#### [SUPPLIED DATA]
○ ○ ○ ○ ○ ○ ○

(* ===== verification/Failover.v ===== *)
(** * From missed polls to a new owner

    The parts of a node - its connections, its election, its table of reachable
    nodes - see the membership through the events of one provider, each handled
    by the cluster and then passed to the callback.  Once the events are handled
    the parts agree with the provider.  And when nodes that agree learn that the
    node running a singleton failed, exactly one of them starts it, unless a planned departure before made every
    node believe that another live node owns it. *)

From S2P Require Import Prelude Types Mailbox Resolver Registry Routing Program State Emit Send Lifecycle Broker Cron.
From S2P Require Import Fnv Prim System Invariants Scheduler Safety Delivery Shutdown.
From S2P Require Import GoSort Nodes Topology Placement Election Ring Feed Seeds Polling Detection Cluster Links.
From S2P Require Import Daemons DistRegistry Singleton Handover Wiring Startup.

(** ** Events about other nodes *)

#[local] Existing Instance Poller.peerState_state.

(** A poller that has started reports on other nodes only. *)
Record foreign (me : NodeID) (p : Poller.Poller) : Prop := {
  fo_self : nm_ID (Poller.self p) = me;
  fo_members : Poller.members p !! me = None;
  fo_events : Forall (fun ev => nm_ID (me_Member ev) <> me) (ef_ch (Poller.feed p));
  fo_peers : peers_ok (Poller.members p)
}.

Lemma seenOf_self self current : Poller.seenOf self current !! self = None.
Proof.
  unfold Poller.seenOf. assert ((∅ : gmap string NodeMeta) !! self = None) as H by done. revert H.
  generalize (∅ : gmap string NodeMeta). induction current as [|m current IH]; intros acc Hacc; cbn [foldl]; [done|].
  apply IH. destruct (bool_decide (nm_ID m = self)) eqn:E; bprop; [done|]. by rewrite lookup_insert_ne.
Qed.

Section loop.
Context {P : Type} `{PeerState P} {X : Type}.
Variables (node : string -> X -> option P -> P * option MemberEvent) (arg_ok : string -> X -> option P -> Prop).
Hypothesis Hnode : forall id x old,
  arg_ok id x old -> (forall p, old = Some p -> nm_ID (peer_meta p) = id) -> faithful id old (node id x old).

(** A loop over other peers emits events about them. *)
Lemma update_loop_foreign me l (st st' : gmap string P * eventFeed) :
  NoDup l.*1 -> me ∉ l.*1 -> (forall id x, (id, x) ∈ l -> arg_ok id x (st.1 !! id)) ->
  update_loop node l st = Some st' -> peers_ok st.1 ->
  Forall (fun ev => nm_ID (me_Member ev) <> me) (ef_ch st.2) ->
  Forall (fun ev => nm_ID (me_Member ev) <> me) (ef_ch st'.2).
Proof.
  revert st. induction l as [|[id x] l IH]; intros st Hd Hm Ha Hu Hp Hf; cbn in *; [by injection Hu as <-|].
  apply NoDup_cons in Hd as [Hid Hd]. apply not_elem_of_cons in Hm as [Hne Hm].
  apply bind_Some in Hu as (st1 & H1 & Hu).
  assert (faithful id (st.1 !! id) (node id x (st.1 !! id))) as Hfa.
  { apply Hnode; [apply Ha; left|]. intros p E. exact (Hp _ _ E). }
  apply (IH st1); [done..| |done| |].
  - intros k y Hy. rewrite (update_peer_lookup _ _ _ _ k H1), decide_False; [apply Ha; by right|].
    intros ->. apply Hid, list_elem_of_fmap. by exists (id, y).
  - unfold update_peer in H1. apply bind_Some in H1 as (f & _ & [= <-]). cbn. apply map_Forall_insert_2; [apply Hfa|done].
  - unfold update_peer in H1. apply bind_Some in H1 as (f & He & [= <-]). cbn. destruct Hfa as [_ Hfa].
    destruct (node id x (st.1 !! id)).2 as [ev|]; [|by injection He as <-]. destruct Hfa as [Hev _].
    unfold emit in He. destruct (ef_closed st.2); [done|].
    destruct (_ <? _)%nat; injection He as <-; cbn; [|done]. apply Forall_app. split; [done|].
    apply Forall_singleton. congruence.
Qed.
End loop.

Lemma poll_foreign me d p p' : foreign me p -> Poller.poll d p = Some p' -> foreign me p'.
Proof.
  intros [H1 H3 H4 H5]. destruct d as [current|]; cbn [Poller.poll]; [|by intros [= <-]].
  unfold Poller.diffMembers. rewrite H1. set (seen := Poller.seenOf me current). intros H.
  apply bind_Some in H as (st & E1 & H). apply bind_Some in H as (st2 & E2 & [= <-]).
  assert (forall id x, (id, x) ∈ map_to_list seen -> nm_ID x = id) as Hseen.
  { intros id x Hx. apply elem_of_map_to_list in Hx. by apply seenOf_ok in Hx. }
  assert (me ∉ (map_to_list seen).*1) as Hm1.
  { intros Hin. apply list_elem_of_fmap in Hin as ([k x] & E & Hin). cbn in E. subst k.
    apply elem_of_map_to_list in Hin. unfold seen in Hin. by rewrite seenOf_self in Hin. }
  assert (st.1 !! me = None) as Hst1.
  { destruct (update_loop_lookup _ _ _ _ me (NoDup_keys seen) E1) as [E _]. by rewrite E. }
  assert (peers_ok st.1) as Hp1.
  { eapply (update_loop_peers_ok Poller.node_present (fun id x _ => nm_ID x = id)); [|apply NoDup_keys|exact Hseen|exact E1|done].
    intros id x old Hx. by apply node_present_faithful. }
  assert (Forall (fun ev => nm_ID (me_Member ev) <> me) (ef_ch st.2)) as Hf1.
  { eapply (update_loop_foreign Poller.node_present (fun id x _ => nm_ID x = id)); [|apply NoDup_keys|done|exact Hseen|exact E1|done|done].
    intros id x old Hx. by apply node_present_faithful. }
  assert (me ∉ (map_to_list st.1).*1) as Hm2.
  { intros Hin. apply list_elem_of_fmap in Hin as ([k x] & E & Hin). cbn in E. subst k. apply elem_of_map_to_list in Hin. congruence. }
  split; cbn.
  - done.
  - destruct (update_loop_lookup _ _ _ _ me (NoDup_keys st.1) E2) as [E _]. by rewrite E.
  - eapply update_loop_foreign; [apply node_second_faithful|apply NoDup_keys|done| |exact E2|done|done].
    intros id x Hx. apply elem_of_map_to_list in Hx. by eexists.
  - eapply update_loop_peers_ok; [apply node_second_faithful|apply NoDup_keys| |exact E2|done].
    intros id x Hx. apply elem_of_map_to_list in Hx. by eexists.
Qed.

(** ** A node and its provider *)

Section follow.
Context {D : Type} `{ORMapLaws D}.
Variable fuel : nat.
Implicit Types n : clusterNode D.

(** A poller with its consumer, at the times of the operations: a received event
    is handled by the cluster and the callback. *)
Definition follow (o : Z * poller_op) (st : Poller.Poller * clusterNode D * nat) :
    option (Poller.Poller * clusterNode D * nat) :=
  let '(p, n, k) := st in
  match o.2 with
  | PRecv =>
      let '(p, ev) := Poller.recv p in
      match ev with
      | Some ev => n ← handle_event fuel o.1 ev n; Some (p, n, k)
      | None => Some (p, n, k)
      end
  | _ => st' ← run_poller o.2 (p, ∅, k); Some (st'.1.1, n, st'.2)
  end.

Fixpoint follows (os : list (Z * poller_op)) (st : Poller.Poller * clusterNode D * nat) :
    option (Poller.Poller * clusterNode D * nat) :=
  match os with [] => Some st | o :: os => st ← follow o st; follows os st end.

(** The parts have the peers of the cluster. *)
Definition parts_agree (id : NodeID) n : Prop :=
  exists w, cn_wired n = Some w /\ el_localID (sm_election (wn_manager w)) = id /\
    el_members (sm_election (wn_manager w)) = {[id]} ∪ dom (cl_peers (cn_cluster n)) /\
    rpr_remoteNodes (wn_resolver w) = dom (cl_peers (cn_cluster n)) /\
    cl_peers (cn_cluster n) !! id = None.

Lemma membersAfter_dom ev (v : memberView) id :
  nm_ID (me_Member ev) <> id ->
  membersAfter ev ({[id]} ∪ dom v) = {[id]} ∪ dom (apply_event v ev) /\
  match me_Type ev with
  | MemberJoin | MemberUpdated => {[nm_ID (me_Member ev)]} ∪ dom v
  | MemberLeave | MemberFailed => dom v ∖ {[nm_ID (me_Member ev)]}
  end = dom (apply_event v ev).
Proof.
  intros Hne. unfold membersAfter, apply_event.
  destruct (me_Type ev); rewrite ?dom_insert_L, ?dom_delete_L; set_solver.
Qed.

Lemma other_name (y : string) : y <> (y +:+ "!")%string.
Proof. induction y as [|a y IH]; [done|]. change (String a y <> String a (y +:+ "!")). intros [= E]. by apply IH. Qed.

(** [reconcile] does not change who takes part in the election. *)
Lemma OnMemberEvent_election now ev (sm : SingletonManager D) :
  el_localID (sm_election (OnMemberEvent now ev sm)) = el_localID (sm_election sm) /\
  el_members (sm_election (OnMemberEvent now ev sm)) = el_members (sm_election sm).
Proof.
  unfold OnMemberEvent, reconcile. cbv zeta. set (sm0 := with_failed _ sm).
  change (el_localID (sm_election sm)) with (el_localID (sm_election sm0)).
  change (el_members (sm_election sm)) with (el_members (sm_election sm0)).
  generalize (singleton_names sm0). intros names. generalize sm0. clear sm0.
  induction names as [|y names IH]; intros sm0; cbn [foldl]; [done|]. destruct (IH (reconcile_one sm0 y)) as [-> ->].
  pose proof (kept_reconcile_one (y +:+ "!") y sm0 (other_name y)) as K. by rewrite (ok_local _ _ _ K), (ok_members _ _ _ K).
Qed.

Lemma member_event_election now ev (sm : SingletonManager D) :
  el_localID (sm_election (member_event now ev sm)) = el_localID (sm_election sm) /\
  el_members (sm_election (member_event now ev sm)) = membersAfter ev (el_members (sm_election sm)).
Proof.
  unfold member_event. cbv zeta. set (sm0 := with_election _ sm). destruct (OnMemberEvent_election now ev sm0) as [E1 E2].
  by destruct (sm_registry (OnMemberEvent now ev sm0)).
Qed.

○ ○ ○ ○ ○ ○ ○

#### [DIRECTIONS]
Could you return exactly the lines above from the line with "rpr_remoteNodes (wn_resolver w)" to the line with "MemberJoin | MemberUpdated", both included, and nothing else?

#### [RESULT OF THE EXERCISE]
    rpr_remoteNodes (wn_resolver w) = dom (cl_peers (cn_cluster n)) /\
    cl_peers (cn_cluster n) !! id = None.

Lemma membersAfter_dom ev (v : memberView) id :
  nm_ID (me_Member ev) <> id ->
  membersAfter ev ({[id]} ∪ dom v) = {[id]} ∪ dom (apply_event v ev) /\
  match me_Type ev with
  | MemberJoin | MemberUpdated => {[nm_ID (me_Member ev)]} ∪ dom v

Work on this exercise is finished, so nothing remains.